Fun facts about bean sprouts

  • If you’re trying to lose weight, incorporate sprouts! Sprouts provide the body with the type of enzymes that make carbohydrates and proteins more digestible, maximizing the absorption of nutrients found in food. Plus, because sprouts are high in fiber, they can help you feel full longer and normalize blood glucose levels.
  • If you have allergies, listen up! Sprouts act as a natural antihistamine. They contain diamine oxidase, a natural enzyme that acts as a “scavenger” for histamine and decreases its levels in the body.
  • Bean sprouts are pretty common in many East Asian dishes, and appear in Asian recipes for more than any other cuisine. They are a common ingredient in stir-frys, spring rolls and soups, or even combined with rice or noodles.

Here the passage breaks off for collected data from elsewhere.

(** C4: the redelivery path of realm_export returns before the completion
    record. *)
Lemma redelivered_export_no_completion_log :
  let C := collab (Returns tt) (Returns tt) in
  let w := world1 FAILED 0 quiet_clock in
  (consume C 3 export_event w).1 = Ok tt
  ∧ ¬ has_completion_log (effects_since w (consume C 3 export_event w).2).
Proof.
  split; [reflexivity|]. unfold has_completion_log. rewrite Exists_exists.
  intros (e & Hin & He). vm_compute in Hin.
  repeat (apply elem_of_cons in Hin as [->|Hin]; [discriminate He|]).
  by apply elem_of_nil in Hin.
Qed.

Lemma consume_completion_log_witness :
  let C := collab (Returns tt) (Returns tt) in
  let w := world1 REQUESTED 0 quiet_clock in
  ∃ ty,
    clear_event !! "type" = Some ty
    ∧ consume C 3 clear_event w
      = (Ok tt, completed ty 0%Q (dispatch C 3 0%Q clear_event (tick_wall w)).2)
    ∧ count is_completion_log (effects_since w (consume C 3 clear_event w).2) = 1%nat.
Proof.
  intros C w.
  exact (consume_completion_log C 3 clear_event w
           (dispatch C 3 0%Q clear_event (tick_wall w)).2 eq_refl).
Defined.

Lemma dispatch_one_handler_witness :
  let C := collab (Returns tt) (Returns tt) in
  let w := world1 REQUESTED 0 quiet_clock in
  NoDup (known_types C 3)
  ∧ dispatch C 3 0%Q unknown_event w = (Ok Fallthrough, w)
  ∧ consume C 3 unknown_event w
    = (Ok tt,
       set_trace
         (λ t, t ++ [completion_log (VStr "send_confirmation_email") 0%Q 1%Q])
         (tick_wall (tick_wall w))).
Proof.
  intros C w.
  exact (dispatch_one_handler C 3 0%Q unknown_event w
           (VStr "send_confirmation_email") eq_refl).
Defined.

Lemma clear_tokens_retry_policy_witness :
  let C := collab (Returns tt) (Raises PushNotificationBouncerRetryLaterError) in
  let w := world1 REQUESTED 0 quiet_clock in
  let r := consume C 3 clear_event w in
  r.1 = Ok tt
  ∧ queue r.2 = [retry_envelope 1 clear_event]
  ∧ count is_max_retries_warning (effects_since w r.2) = 0%nat.
Proof.
  intros C w.
  destruct (clear_tokens_retry_policy C 3 clear_event (VInt 7) w
              (store1 REQUESTED 0) PushNotificationBouncerRetryLaterError
              eq_refl eq_refl eq_refl)
    as (_ & (H1 & _ & H2 & H3) & _).
  exact (conj H1 (conj H2 H3)).
Defined.

Lemma budget_after_two_batches_witness :
  let C := collab (Returns tt) (Returns tt) in
  let w := world1 REQUESTED 120 two_batch_clock in
  let w1 := (consume C 3 everyone_event w).2 in
  ∃ c,
    target (store w) 1 9 !! 99%nat = Some c
    ∧ length <$> batches_of (effects_since w w1) = [50; 50]%nat
    ∧ published_of (effects_since w w1) = [continuation everyone_event c]
    ∧ marked_read C (take 100 (target (store w) 1 9)) (store w) (store w1)
    ∧ let w2 := deliver {| env_queue := "deferred_work"; env_attempts := 0;
                           env_event := continuation everyone_event c |} [] w1 in
      let r := consume C 3 (continuation everyone_event c) w2 in
      batches_of (effects_since w2 r.2) = [drop 100 (target (store w) 1 9)]
      ∧ published_of (effects_since w2 r.2) = []
      ∧ marked_read C (target (store w) 1 9) (store w) (store r.2)
      ∧ ∀ um', um' ∈ usermessages (store r.2) →
               um_message_id um' ∈ target (store w) 1 9 → has_read_flag C um'.
Proof.
  intros C w w1.
  destruct (budget_after_two_batches C 3 everyone_event w stream1 9)
    as (c & Hc & _ & Hb & _ & _ & Hp & _ & Hm1 & _ & Hb2 & _ & Hp2 & _ & _ & Hm2 & Hread);
    [reflexivity | reflexivity | reflexivity | reflexivity | reflexivity
    | by vm_compute | by apply (bool_decide_unpack _); vm_compute
    | by vm_compute | by vm_compute |].
  exists c. split; [exact Hc|].
  split; [fold w1 in Hb; rewrite Hb; by vm_compute|].
  split; [exact Hp|]. split; [exact Hm1|].
  split; [exact Hb2|]. split; [exact Hp2|]. split; [exact Hm2|].
  apply Hread.
  split; [exists 0; split; [lia|reflexivity]|intros um; reflexivity].
Defined.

  •  Beans were often brought along on long sea voyages where they were sprouted and eaten while at sea to prevent scurvy.

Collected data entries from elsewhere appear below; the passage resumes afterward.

(** * WebclickerAutomator: a shallow embedding of [webclicker_auto_fixed.py]

    The script drives a browser through Selenium.  The browser is an
    external capability: the embedding represents it by the answers it
    gives to the calls the script makes ([find_elements], [element.text],
    [get_attribute], [send_keys], [click]), each of which either returns
    a value or raises.  Every call made on the browser is recorded in a
    trace, so that statements such as "no DOM query is made" or "exactly
    one click is invoked" are statements about the trace.

    Conventions.
    - Python [str] values are [string]s holding their UTF-8 encoding.
      [strip] removes the code points for which [str.isspace] holds, in
      ASCII and beyond.  [lower] changes the ASCII letters only; the
      patterns [login] looks for are ASCII and the only other characters
      whose lower case contains an ASCII letter are U+212A, which gives
      "k", a letter of no pattern, and U+0130, which gives "i" followed
      by a combining mark, while every "i" of a pattern is followed by a
      letter; so the substring tests are the same as in Python.
    - [check_interval] is a natural number of seconds.  A negative
      interval, which [time.sleep] refuses, is not represented: the passes
      of the loop are those whose sleep returned.
    - [exn] ranges over subclasses of Python's [Exception], which is what
      the Selenium calls raise.  [KeyboardInterrupt] is a signal sent to
      the process, not an answer of the browser, and is not an [exn].
    - Calls to [logger] have no effect on the browser and are left out.
    - [random.choice] is given the value drawn from the generator as an
      extra argument. *)

From Stdlib Require Import List String Ascii Bool Arith Lia.
Import ListNotations.
Open Scope string_scope.
Open Scope nat_scope.
Open Scope list_scope.

(** ** Results and exceptions *)

Inductive exn : Type :=
| TimeoutException
| NoSuchElementException
| StaleElementReferenceException
| ElementNotInteractableException
| ElementClickInterceptedException
| WebDriverException.

Definition exn_eqb (a b : exn) : bool :=
  match a, b with
  | TimeoutException, TimeoutException
  | NoSuchElementException, NoSuchElementException
  | StaleElementReferenceException, StaleElementReferenceException
  | ElementNotInteractableException, ElementNotInteractableException
  | ElementClickInterceptedException, ElementClickInterceptedException
  | WebDriverException, WebDriverException => true
  | _, _ => false
  end.

Inductive result (A : Type) : Type :=
| Ok (a : A)
| Raise (e : exn).
Arguments Ok {A} a.
Arguments Raise {A} e.

(** ** The browser capability *)

Inductive By : Type := XPATH | CSS_SELECTOR | TAG_NAME.

(** A [WebElement] handle, given by what each of its methods answers. *)
Record WebElement : Type := {
  el_id : nat;
  el_text : result string;
  el_get_attribute : string -> result (option string);
  el_send_keys : string -> result unit;
  el_click : result unit
}.

(** The [driver], as seen during one pass of the script over the page. *)
Record WebDriver : Type := {
  find_elements : By -> string -> result (list WebElement);
  driver_get : string -> result unit
}.

Inductive event : Type :=
| Navigate (url : string)
| Find (by_ : By) (value : string)
| ReadText (e : WebElement)
| ReadAttr (e : WebElement) (name : string)
| SendKeys (e : WebElement) (keys : string)
| Click (e : WebElement)
| Sleep (seconds : nat)
| Quit.

Definition trace := list event.

(** ** Computations: a trace of browser calls and a value or an exception *)

Definition M (A : Type) : Type := (trace * result A)%type.

Definition ret {A} (a : A) : M A := ([], Ok a).

Definition bind {A B} (m : M A) (f : A -> M B) : M B :=
  match m with
  | (t, Ok a) => let (t', r) := f a in (t ++ t', r)
  | (t, Raise e) => (t, Raise e)
  end.

Notation "x <- c ;; k" := (bind c (fun x => k))
  (at level 61, c at next level, right associativity).
Notation "c ;;; k" := (bind c (fun _ => k))
  (at level 61, right associativity).

(** [try: m except <classes>: h] *)
Definition try_except {A} (catches : exn -> bool) (m : M A) (h : exn -> M A)
  : M A :=
  match m with
  | (t, Ok a) => (t, Ok a)
  | (t, Raise e) =>
      if catches e then let (t', r) := h e in (t ++ t', r) else (t, Raise e)
  end.

(** [try: m finally: f] *)
Definition try_finally {A} (m : M A) (f : M unit) : M A :=
  match m, f with
  | (t, r), (t', Ok _) => (t ++ t', r)
  | (t, _), (t', Raise e) => (t ++ t', Raise e)
  end.

(** [except Exception] *)
Definition any_Exception (_ : exn) : bool := true.

(** [except (TimeoutException, NoSuchElementException)] *)
Definition Timeout_or_NoSuchElement (e : exn) : bool :=
  exn_eqb e TimeoutException || exn_eqb e NoSuchElementException.

Definition call_find_elements (d : WebDriver) (b : By) (v : string)
  : M (list WebElement) := ([Find b v], find_elements d b v).
Definition call_get (d : WebDriver) (url : string) : M unit :=
  ([Navigate url], driver_get d url).
Definition call_quit (outcome : result unit) : M unit := ([Quit], outcome).
Definition call_sleep (n : nat) : M unit := ([Sleep n], Ok tt).
Definition call_text (e : WebElement) : M string := ([ReadText e], el_text e).
Definition call_get_attribute (e : WebElement) (n : string)
  : M (option string) := ([ReadAttr e n], el_get_attribute e n).
Definition call_send_keys (e : WebElement) (k : string) : M unit :=
  ([SendKeys e k], el_send_keys e k).
Definition call_click (e : WebElement) : M unit := ([Click e], el_click e).

(** ** The string methods the script uses *)

(** [str.isspace] on an ASCII character: U+0009 to U+000D, U+001C to
    U+001F and the blank. *)
Definition is_space (c : ascii) : bool :=
  let n := nat_of_ascii c in
  ((9 <=? n) && (n <=? 13)) || ((28 <=? n) && (n <=? 32)).

(** The whitespace of two bytes: U+0085 (C2 85) and U+00A0 (C2 A0). *)
Definition is_space2 (b1 b2 : ascii) : bool :=
  let n2 := nat_of_ascii b2 in
  (nat_of_ascii b1 =? 194) && ((n2 =? 133) || (n2 =? 160)).

(** The whitespace of three bytes: U+1680 (E1 9A 80), U+2000 to U+200A
    (E2 80 80 to E2 80 8A), U+2028, U+2029, U+202F (E2 80 A8, A9, AF),
    U+205F (E2 81 9F) and U+3000 (E3 80 80). *)
Definition is_space3 (b1 b2 b3 : ascii) : bool :=
  let n1 := nat_of_ascii b1 in
  let n2 := nat_of_ascii b2 in
  let n3 := nat_of_ascii b3 in
  ((n1 =? 225) && (n2 =? 154) && (n3 =? 128))
  || ((n1 =? 226) && (n2 =? 128)
      && (((128 <=? n3) && (n3 <=? 138))
          || (n3 =? 168) || (n3 =? 169) || (n3 =? 175)))
  || ((n1 =? 226) && (n2 =? 129) && (n3 =? 159))
  || ((n1 =? 227) && (n2 =? 128) && (n3 =? 128)).

(** [s.lstrip()]: whitespace code points are dropped from the front. *)
Fixpoint lstrip (s : string) : string :=
  match s with
  | String c r =>
      if is_space c then lstrip r
      else
        match r with
        | String c2 r2 =>
            if is_space2 c c2 then lstrip r2
            else
              match r2 with
              | String c3 r3 => if is_space3 c c2 c3 then lstrip r3 else s
              | EmptyString => s
              end
        | EmptyString => s
        end
  | EmptyString => EmptyString
  end.

Fixpoint rev_onto (s acc : string) : string :=
  match s with
  | String c r => rev_onto r (String c acc)
  | EmptyString => acc
  end.

(** A string read from its last byte to its first. *)
Definition backwards (s : string) : string := rev_onto s EmptyString.

(** [lstrip] on a string read backwards: the bytes of a code point come
    last byte first. *)
Fixpoint lstrip_backwards (s : string) : string :=
  match s with
  | String c r =>
      if is_space c then lstrip_backwards r
      else
        match r with
        | String c2 r2 =>
            if is_space2 c2 c then lstrip_backwards r2
            else
              match r2 with
              | String c3 r3 =>
                  if is_space3 c3 c2 c then lstrip_backwards r3 else s
              | EmptyString => s
              end
        | EmptyString => s
        end
  | EmptyString => EmptyString
  end.

(** [s.rstrip()]: whitespace code points are dropped from the end. *)
Definition rstrip (s : string) : string :=
  backwards (lstrip_backwards (backwards s)).

(** [s.strip()] *)
Definition strip (s : string) : string := rstrip (lstrip s).

Definition lower_char (c : ascii) : ascii :=
  let n := nat_of_ascii c in
  if (65 <=? n) && (n <=? 90) then ascii_of_nat (n + 32) else c.

(** [s.lower()] *)
Fixpoint lower (s : string) : string :=
  match s with
  | String c r => String (lower_char c) (lower r)
  | EmptyString => EmptyString
  end.

(** [pat in s] for two strings. *)
Fixpoint contains (pat s : string) : bool :=
  String.prefix pat s ||
  match s with
  | String _ r => contains pat r
  | EmptyString => false
  end.

(** Truth value of a list, of a string and of an optional string. *)
Definition nonempty {A} (l : list A) : bool :=
  match l with [] => false | _ :: _ => true end.

Definition str_truthy (s : string) : bool :=
  match s with EmptyString => false | String _ _ => true end.

Definition opt_truthy (o : option string) : bool :=
  match o with Some s => str_truthy s | None => false end.

(** [o == lit] where [o] is [None] or a string. *)
Definition opt_is (o : option string) (lit : string) : bool :=
  match o with Some s => String.eqb s lit | None => false end.

(** [o or <empty string>] *)
Definition or_empty (o : option string) : string :=
  match o with Some s => if str_truthy s then s else "" | None => "" end.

  • Bean sprouts are found in many East Asian dishes. They are a common ingredient in stir fries, spring rolls and soups, or combined with rice or noodles
  • The most common sprouted beans are the mung bean and the soybean. Other types of legumes that can be sprouted are alfalfa, kidney beans, lentils, chickpeas, white beans and adzuki beans.
  • The Chinese have known the benefits of bean sprouts for centuries. Nobles in ancient China ate them for rejuvenation and healing. Beans were also brought along on long sea voyages, where they were sprouted and eaten while at sea, to prevent scurvy.
  • During World War II, when meat was in very short supply, scientists recommended that consumption of bean sprouts was one of the best ways to have adequate protein in the diet.
  • Sprouts can be consumed raw but one primary concern in eating uncooked bean sprouts is the risk of food-borne diseases. One way to ensure that you are getting safe, organic, pesticide-free bean sprouts is to grow them yourself. You do not need to have a green thumb or a large garden in order to grow bean sprouts. The beans can be germinated in glass jars and are ready to eat within 3 to 4 days.